The Energy Performance of Buildings Directive (EPBD) states that an inspection report should include:
- The current efficiency of the equipment
- Suggestions for improving the efficiency of the equipment
- The adequacy of equipment maintenance
- Any faults in the systems and suggested actions
- The size of the air conditioning system compared to the cooling requirements of the building

==Enforcement==
The enforcement of the TM44 inspection is undertaken by local authorities. Failure to commission, keep or provide an updated TM44 inspection report when required by an enforcement authority could lead to a fine of £300 per unit.

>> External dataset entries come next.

Lemma wf_killed c cl fmt w :
  wf (fun x => x = c) w -> heap w !! c = Some cl ->
  is_Some (tailq_of (TAILQ_REMOVE c :: log w)) ->
  well_formed (released_world c (torn_down_world c cl fmt w)).
Proof.
  intros [A B C D E F G H [last I]] Hc Hx.
  assert (Hmem : forall x, x <> c ->
            (x ∈ remaining_clients c w <-> x ∈ clients w)).
  { intros x Hx'. unfold remaining_clients.
    rewrite list_elem_of_filter. tauto. }
  assert (Hheap : forall x, x <> c ->
            delete c (<[c := torn_down cl]> (heap w)) !! x = heap w !! x).
  { intros x Hx'. rewrite lookup_delete_ne, lookup_insert_ne by congruence.
    reflexivity. }
  constructor; try assumption.
  - simpl. now apply NoDup_filter.
  - intros x Hx'. simpl in *. unfold remaining_clients in Hx'.
    apply list_elem_of_filter in Hx'. destruct Hx' as [Hne Hx'].
    rewrite Hheap by exact Hne. auto.
  - intros x clx. simpl. destruct (decide (x = c)) as [->|Hne].
    + rewrite lookup_delete_eq. discriminate.
    + rewrite Hheap by exact Hne. apply C.
  - intros x clx _. simpl heap. destruct (decide (x = c)) as [->|Hne].
    + rewrite lookup_delete_eq. discriminate.
    + rewrite Hheap by exact Hne. intros Hx'.
      apply (at_rest_transfer w); [simpl; now apply Hmem|]. now apply D.
  - intros c1 c2 cl1 cl2 _ _ L1 L2.
    simpl in L1, L2. unfold remaining_clients in L1, L2.
    apply list_elem_of_filter in L1, L2. destruct L1 as [N1 L1], L2 as [N2 L2].
    simpl heap. rewrite !Hheap by congruence.
    now apply E.
  - rewrite tailq_of_released_world, tailq_of_torn_down_world.
    exact (tailq_of_remove c (clients w) last (log w) I Hx).
Qed.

There is no legal requirement for organisations to act on or implement any of the recommendations made in the report. However, organisations that are looking to make their systems more energy efficient to support them on their journey to reducing their carbon emissions, may consider making changes to the way their systems run.

==Impact==
TM44 inspections aim to reduce the energy consumption of air conditioning units, thereby reducing their impact on the environment and cutting costs for businesses. By enforcing these inspections, the UK government encourages businesses to be more energy efficient and promotes a more sustainable approach to air conditioning.